_Instructions for the task_.
Sift the listing for lines that hold the string "intros" and pull them out.

◇ ◇ ◇ ◇

(** * libMesh / rbOOmit: [transient_rb_evaluation.h]

    A shallow embedding of the header
    [include/systems/transient_rb_evaluation.h]: the class
    [TemporalDiscretization] (whose member functions are all defined inline
    in the header) and the time march of [TransientRBEvaluation::rb_solve]
    (declared in the header, described in the specification). *)

From Stdlib Require Import Arith NArith List Bool Lia.
From Stdlib Require Import PrimFloat.
Import ListNotations.

Set Implicit Arguments.

(** ** Scalar types

    [Real] is libMesh's build-time scalar typedef; its default, [double], is
    an IEEE 754 binary64 number, which is what Rocq's primitive [float] is.
    The comparisons [<=?] and [<?] are the IEEE ones the C++ operators
    [<=] and [<] compute (false whenever an operand is NaN, and
    [-0. <= 0.] true).  A floating literal of the source, such as [0.] or
    [1.], is the binary64 number nearest to it.

    [unsigned int] values are modelled as [N]: the member functions below
    only store and compare them, no arithmetic (hence no wrap-around) takes
    place on them. *)

Definition Real : Set := float.
Definition Number : Set := float.
Bind Scope float_scope with Real Number.
Definition unsigned_int : Set := N.
Bind Scope N_scope with unsigned_int.

Set Warnings "-inexact-float".
Open Scope float_scope.

(** * Part I: [class TemporalDiscretization] *)

(** The private data members of [class TemporalDiscretization]. *)
Record TemporalDiscretization : Set := Build {
  _delta_t : Real;
  _euler_theta : Real;
  _current_time_step : unsigned_int;
  _n_time_steps : unsigned_int
}.

(** What a call of a [void] member function does: it returns, leaving the
    object in a new state, or it stops the program at a failed assertion. *)
Inductive outcome (A : Type) : Type :=
| Returned (a : A)
| AssertionFailure.
Arguments AssertionFailure {A}.

(** Modelled from the spec: the macro [libmesh_assert] is used by the header
    but defined elsewhere in libMesh.  The specification describes a failed
    assertion as a fatal precondition failure, not a recoverable error: when
    the asserted condition is false nothing of the rest of the function runs
    and no state is handed back. *)
Definition libmesh_assert {A : Type} (asserted : bool) (rest : outcome A)
  : outcome A :=
  if asserted then rest else AssertionFailure.

(** The constructor: [_delta_t(0.), _euler_theta(0.),
    _current_time_step(0), _n_time_steps(0)]. *)
Definition TemporalDiscretization_ctor : TemporalDiscretization :=
  {| _delta_t := 0;
     _euler_theta := 0;
     _current_time_step := 0%N;
     _n_time_steps := 0%N |}.

Definition get_delta_t (td : TemporalDiscretization) : Real := _delta_t td.

Definition set_delta_t (delta_t_in : Real) (td : TemporalDiscretization)
  : outcome TemporalDiscretization :=
  Returned {| _delta_t := delta_t_in;
              _euler_theta := _euler_theta td;
              _current_time_step := _current_time_step td;
              _n_time_steps := _n_time_steps td |}.

Definition get_euler_theta (td : TemporalDiscretization) : Real :=
  _euler_theta td.

Definition set_euler_theta (euler_theta_in : Real)
  (td : TemporalDiscretization) : outcome TemporalDiscretization :=
  libmesh_assert ((0 <=? euler_theta_in) && (euler_theta_in <=? 1))
    (Returned {| _delta_t := _delta_t td;
                 _euler_theta := euler_theta_in;
                 _current_time_step := _current_time_step td;
                 _n_time_steps := _n_time_steps td |}).
(** X15: in arithmetic without rounding, [camera.move(dx, dy)] scrolls the
    view by just that much: every edge and the centre move by [(dx, dy)],
    the size of the view stays, and so the mouse, which has not moved on the
    screen, is [(dx, dy)] further in the world.  The boxes and the image
    cache are not touched.  The overload for a sequence does the same for
    two coordinates, and raises [ValueError] and changes nothing for more. *)
Theorem camera_move_scrolls (g : Game F) (c : camera.t F) (dx dy : F) (rest : list F) :
  instance g = Some c ->
  let w := get_width (camera._surface c) in
  let h := get_height (camera._surface c) in
  exists g',
    run (Camera.move dx dy) g = (Ok tt, g') /\
    camera_reads g' (toQ (camera._x c) + toQ dx) (toQ (camera._y c) + toQ dy) w h /\
    mouse_reads g (inject_Z (fst (mouse_pos g)) + toQ (camera._x c))
      (inject_Z (snd (mouse_pos g)) + toQ (camera._y c)) /\
    mouse_reads g' (inject_Z (fst (mouse_pos g)) + toQ (camera._x c) + toQ dx)
      (inject_Z (snd (mouse_pos g)) + toQ (camera._y c) + toQ dy) /\
    state g' = state g /\ _known_text g' = _known_text g /\
    run (Camera.move_sequence dx dy []) g = (Ok tt, g') /\
    (rest <> [] ->
     run (Camera.move_sequence dx dy rest) g =
       (Raise (ValueError ("Expected 2 coordinates, but got "
                             +:+ pretty (length (dx :: dy :: rest)) +:+ " instead")), g)).
Proof.
  intros Hc w h. eexists. split; [apply (run_camera_move g c dx dy Hc)|].
  set (c' := camera.mk _ _ _ _).
  assert (Ex : toQ (camera._x c') == toQ (camera._x c) + toQ dx).
  { subst c'. cbn [camera._x]. rewrite toQ_sub, !toQ_add, toQ_camera_halved. ring. }
  assert (Ey : toQ (camera._y c') == toQ (camera._y c) + toQ dy).
  { subst c'. cbn [camera._y]. rewrite toQ_sub, !toQ_add, toQ_camera_halved. ring. }
  split; [apply (camera_reads_of (set_instance (Some c') g) c' _ _ eq_refl Ex Ey)|].
  split; [apply (mouse_reads_of g c _ _ Hc); reflexivity|].
  split.
  { apply (mouse_reads_of (set_instance (Some c') g) c' _ _ eq_refl);
      cbn [mouse_pos set_instance]; rewrite ?Ex, ?Ey; ring. }
  split; [reflexivity|]. split; [reflexivity|].
  split; [apply (run_camera_move g c dx dy Hc)|].
  intros Hrest. unfold Camera.move_sequence.
  destruct rest as [|z rest]; [contradiction|]. reflexivity.
Qed.
End exact_camera_claims.

Section camera_singleton.
Context {F : Type} `{PyNum F} `{Screen}.

(** X16: there is one camera.  [Camera(...)] when a camera exists raises
    [RuntimeError] and changes nothing.  When it succeeds there was none,
    the new camera is [Camera.instance], its view has its top left corner at
    (0, 0) and the size of the window pygame opened, no key is down, and
    every later [Camera(...)] is refused.  When pygame refuses the window,
    there is still no camera. *)
Theorem camera_is_a_singleton (g : Game F) (width height : Z) (full_screen : bool) :
  let refused := RuntimeError "You can only have one Camera at a time" in
  (is_Some (instance g) ->
   Camera.__init__ width height full_screen g = (refused, g)) /\
  (forall g', Camera.__init__ width height full_screen g = (Constructed, g') ->
     instance g = None /\
     (exists surface w h,
        set_mode_size width height full_screen = Ok (w, h) /\
        instance g' = Some (camera.mk surface Camera.zero Camera.zero ∅) /\
        get_width surface = w /\ get_height surface = h /\
        run Camera.size g' = (Ok (w, h), g')) /\
     boxes (state g') = boxes (state g) /\
     forall width' height' full_screen',
       Camera.__init__ width' height' full_screen' g' = (refused, g')) /\
  (forall e g', Camera.__init__ width height full_screen g = (Raised e, g') ->
     set_mode_size width height full_screen = Raise e /\ g' = g).
Proof.
  intros refused. unfold Camera.__init__. split; [|split].
  - intros [c Hc]. rewrite Hc. reflexivity.
  - intros g' Hrun. destruct (instance g) as [c|] eqn:Hc; [discriminate|].
    split; [reflexivity|].
    unfold lift_cache, lift_state, lift_world, Camera.set_mode in Hrun.
    cbn [run] in Hrun.
    destruct (set_mode_size width height full_screen) as [[w h]|e] eqn:Hmode;
      cbn in Hrun; [|discriminate].
    injection Hrun as <-.
    split.
    + do 3 eexists. split; [reflexivity|]. split; [reflexivity|]. split; [reflexivity|].
      split; [reflexivity|]. reflexivity.
    + split; [reflexivity|]. intros. reflexivity.
  - intros e g' Hrun. destruct (instance g) as [c|] eqn:Hc; [discriminate|].
    unfold lift_cache, lift_state, lift_world, Camera.set_mode in Hrun.
    cbn [run] in Hrun.
    destruct (set_mode_size width height full_screen) as [[w h]|e'] eqn:Hmode;
      cbn in Hrun; [discriminate|].
    injection Hrun as <- <-. split; [reflexivity|].
    destruct g as [s i k mp mpr tm]. destruct s. cbn in *. subst i. reflexivity.
Qed.
End camera_singleton.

◇ ◇ ◇ ◇

_Result of this exercise_.
  intros Hc w h. eexists. split; [apply (run_camera_move g c dx dy Hc)|].
  intros Hrest. unfold Camera.move_sequence.
  intros refused. unfold Camera.__init__. split; [|split].
  - intros [c Hc]. rewrite Hc. reflexivity.
  - intros g' Hrun. destruct (instance g) as [c|] eqn:Hc; [discriminate|].
    + split; [reflexivity|]. intros. reflexivity.
  - intros e g' Hrun. destruct (instance g) as [c|] eqn:Hc; [discriminate|].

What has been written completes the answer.